Conda Version PyPi Version Binder

Purpose

rubicon-ml is a data science tool that captures and stores model training and execution information, like parameters and outcomes, in a repeatable and searchable way. Its git integration associates these inputs and outputs directly with the model code that produced them to ensure full auditability and reproducibility for both developers and stakeholders alike. While experimenting, the dashboard makes it easy to explore, filter, visualize, and share recorded work.

p.s. If you're looking for Rubicon, the Java/ObjC Python bridge, visit this instead.


Components

rubicon-ml is composed of three parts:

  • A Python library for storing and retrieving model inputs, outputs, and analyses to filesystems that’s powered by fsspec
  • A dashboard for exploring, comparing, and visualizing logged data built with dash
  • And a process for sharing a selected subset of logged data with collaborators or reviewers that leverages intake

Workflow

Use rubicon_ml to capture model inputs and outputs over time. It can be easily integrated into existing Python models or pipelines and supports both concurrent logging (so multiple experiments can be logged in parallel) and asynchronous communication with S3 (so network reads and writes won’t block).

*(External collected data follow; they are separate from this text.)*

(** A record that the window accepts and the cipher passes is delivered by the first round, with the
    rest of the input untouched. *)
Theorem new_record_delivered c m s R D type e q body rest fuel out :
  dr_ok s → logged R D s → dr_body s = false → dr_left s = [] → dr_unprocessed s = [] → dr_processed s = [] →
  dr_input s = inr (wire_record type (rc_version c) e q body) :: rest → rc_listen c = false →
  0 ≤ rc_version c < 2 ^ 16 → 0 ≤ e < 2 ^ 16 → e = r_epoch (dr_s s) → 0 ≤ q < 2 ^ 48 →
  acceptable R (be_load (max_seq_num (bitmap (dr_s s)))) q →
  body ≠ [] → Z.of_nat (length body) ≤ SSL3_RT_MAX_ENCRYPTED_LENGTH → 13 + Z.of_nat (length body) ≤ rc_room c →
  rm_hash m = None →
  (∀ d, rec_input (rrec d) = body → rec_length (rrec d) = Z.of_nat (length body) →
        rm_enc m d = (1, type, Z.of_nat (length out), out)) →
  Z.of_nat (length out) ≤ SSL3_RT_MAX_PLAIN_LENGTH → (0 < fuel)%nat →
  ∃ s', dtls1_get_record c m s fuel = DRet 1 s' ∧ record_id s' = (e, q) ∧ rec_data (rrec (dr_s s')) = out ∧
    rec_length (rrec (dr_s s')) = Z.of_nat (length out) ∧ rec_type (rrec (dr_s s')) = type ∧ dr_input s' = rest.
Proof.
  intros Hok L Hb Hl Hu Hp Hi Hli Hv He Her Hq Hacc Hne Hlen Hroom Hh Henc Hout Hf. unfold SSL3_RT_MAX_ENCRYPTED_LENGTH,
    SSL3_RT_MAX_COMPRESSED_LENGTH, SSL3_RT_MAX_PLAIN_LENGTH in *.
  destruct (wire_record_parts type (rc_version c) e q body Hv He ltac:(lia)) as (W1 & W2 & W3 & W4 & W5 & W6 & W7).
  cbv zeta in *. set (p := take 13 (wire_record _ _ _ _ _)) in *. clearbody p.
  assert (0 < Z.of_nat (length body)) as Hpos by (destruct body; [done|cbn; lia]).
  destruct fuel as [|fuel]; [lia|]. cbn [dtls1_get_record]. unfold dtls1_process_buffered_records. rewrite Hu. cbn [pqueue_peek head Z.eqb].
  set (s1 := sync_epochs s). unfold dtls1_retrieve_buffered_record. cbn [queue]. change (dr_processed s1) with (dr_processed s).
  rewrite Hp. cbn [pqueue_pop head Z.eqb negb].
  assert (∃ s2, read_header c s1 = Go s2 ∧ dr_packet s2 = p ∧ dr_packet_length s2 = 13 ∧ dr_left s2 = body ∧
    dr_input s2 = rest ∧ read_sequence (dr_s s2) = [0; 0] ++ be_store 6 q ∧ r_epoch (dr_s s2) = e ∧
    bitmap (dr_s s2) = bitmap (dr_s s) ∧ rec_type (rrec (dr_s s2)) = type ∧ rec_epoch (rrec (dr_s s2)) = e ∧
    rec_length (rrec (dr_s s2)) = Z.of_nat (length body)) as (s2 & -> & A1 & A2 & A3 & A4 & A5 & A6 & A7 & A8 & A9 & A10).
  { unfold read_header. change (dr_body s1) with (dr_body s). rewrite Hb. cbn [negb orb].
    rewrite (read_n_new c s1 DTLS1_RT_HEADER_LENGTH p body rest); [|exact Hl|by rewrite <- W2|by rewrite W1|done|exact Hroom].
    change (DTLS1_RT_HEADER_LENGTH <=? 0) with false. cbn [set_dr_packet dr_packet_length]. rewrite Z.eqb_refl. cbn [negb].
    set (sb := set_dr_body _ true). change (dr_packet sb) with p. rewrite W3, W4, W5, W6, W7, Z.eqb_refl, andb_false_r, Z.eqb_refl. cbn [negb].
    rewrite (proj2 (Z.ltb_ge _ _)) by (unfold SSL3_RT_MAX_ENCRYPTED_LENGTH, SSL3_RT_MAX_COMPRESSED_LENGTH, SSL3_RT_MAX_PLAIN_LENGTH; lia).
    eexists. split; [reflexivity|]. do 4 (split; [done|]). split; [|done].
    cbn. destruct Hok as [[_ O1] _ _ _ _ _]. by rewrite O1. }
  clearbody s1. unfold read_body. rewrite A2, A10. change (u32 (13 - DTLS1_RT_HEADER_LENGTH)) with 0. rewrite (proj2 (Z.ltb_lt _ _) Hpos).
  rewrite (read_n_left c s2 _ _ body A3 eq_refl Hpos) by (by rewrite A1, A2, W1). rewrite A1, Z.eqb_refl. cbn [negb].
  set (s3 := set_dr_body _ false). unfold accept_record. unfold dtls1_get_bitmap.
  change (rrec (dr_s s3)) with (rrec (dr_s s2)). change (r_epoch (dr_s s3)) with (r_epoch (dr_s s2)). rewrite A9, A6, Z.eqb_refl.
  unfold unchecked. rewrite Hli. cbn [andb window].
  assert (dr_s s3 = dr_s s2) as E3 by done. rewrite E3, A7.
  assert (be_load (read_sequence (dr_s s2)) = q) as Eq.
  { rewrite A5, be_load_seq48, be_load_store, Z.mod_small by (auto with vtls || (cbn; lia)). done. }
  assert (is_seq (read_sequence (dr_s s2))) as Hsq.
  { rewrite A5. split; [|cbn; rewrite length_be_store; done]. repeat (constructor; [unfold is_byte; lia|]). auto with vtls. }
  destruct (dtls1_record_replay_check (dr_s s2) (bitmap (dr_s s))) as [ok d] eqn:Ec.
  pose proof (replay_check_verdict (dr_s s2) (bitmap (dr_s s)) R (lg_window _ _ _ L) Hsq) as Hver.
  rewrite Ec, Eq, decide_True in Hver by done. cbn [fst] in Hver. subst ok. cbn [Z.eqb].
  destruct (replay_check_cases _ _ R _ _ (lg_window _ _ _ L) Hsq Ec) as [_ Hd].
  assert (rec_type (rrec d) = type ∧ rec_length (rrec d) = Z.of_nat (length body) ∧ rec_epoch (rrec d) = e ∧
    read_sequence d = read_sequence (dr_s s2)) as (D1 & D2 & D3 & D4) by (by destruct Hd as [-> | ->]).
  clear Hd Ec. cbn [set_dr_s dr_s]. rewrite D2, (proj2 (Z.eqb_neq _ _)) by lia.
  unfold dtls1_process_record. cbn [set_dr_s dr_s dr_packet]. rewrite D2, (proj2 (Z.ltb_ge _ _)) by
    (unfold SSL3_RT_MAX_ENCRYPTED_LENGTH, SSL3_RT_MAX_COMPRESSED_LENGTH, SSL3_RT_MAX_PLAIN_LENGTH; lia).
  rewrite Henc, Hh; [|cbn [set_rrec rrec set_rec rec_input s3 set_dr_body set_dr_packet dr_packet];
    change (Z.to_nat DTLS1_RT_HEADER_LENGTH) with 13%nat; by apply drop_app_exact|done].
  unfold finish_record. cbn [Z.eqb Z.ltb Z.compare set_dr_s dr_s set_rrec rrec set_rec rec_length].
  rewrite (proj2 (Z.ltb_ge _ _)) by (unfold SSL3_RT_MAX_PLAIN_LENGTH; lia). cbn [Z.eqb].
  eexists. split; [reflexivity|]. split; [|done]. unfold record_id. cbn. by rewrite D3, D4, Eq.
Qed.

Meanwhile, periodically review the logged data within the Rubicon dashboard to steer the model tweaking process in the right direction. The dashboard lets you quickly spot trends by exploring and filtering your logged results and visualizes how the model inputs impacted the model outputs.

When the model is ready for review, Rubicon makes it easy to share specific subsets of the data with model reviewers and stakeholders, giving them the context necessary for a complete model review and approval.

Use

Check out the interactive notebooks in this Binder to try rubicon_ml for yourself.

Here's a simple example:

from rubicon_ml import Rubicon

rubicon = Rubicon(
    persistence="filesystem", root_dir="/rubicon-root", auto_git_enabled=True
)

project = rubicon.create_project(
    "Hello World", description="Using rubicon to track model results over time."
)

experiment = project.log_experiment(
    training_metadata=[SklearnTrainingMetadata("sklearn.datasets", "my-data-set")],
    model_name="My Model Name",
    tags=["my_model_name"],
)

experiment.log_parameter("n_estimators", n_estimators)
experiment.log_parameter("n_features", n_features)
experiment.log_parameter("random_state", random_state)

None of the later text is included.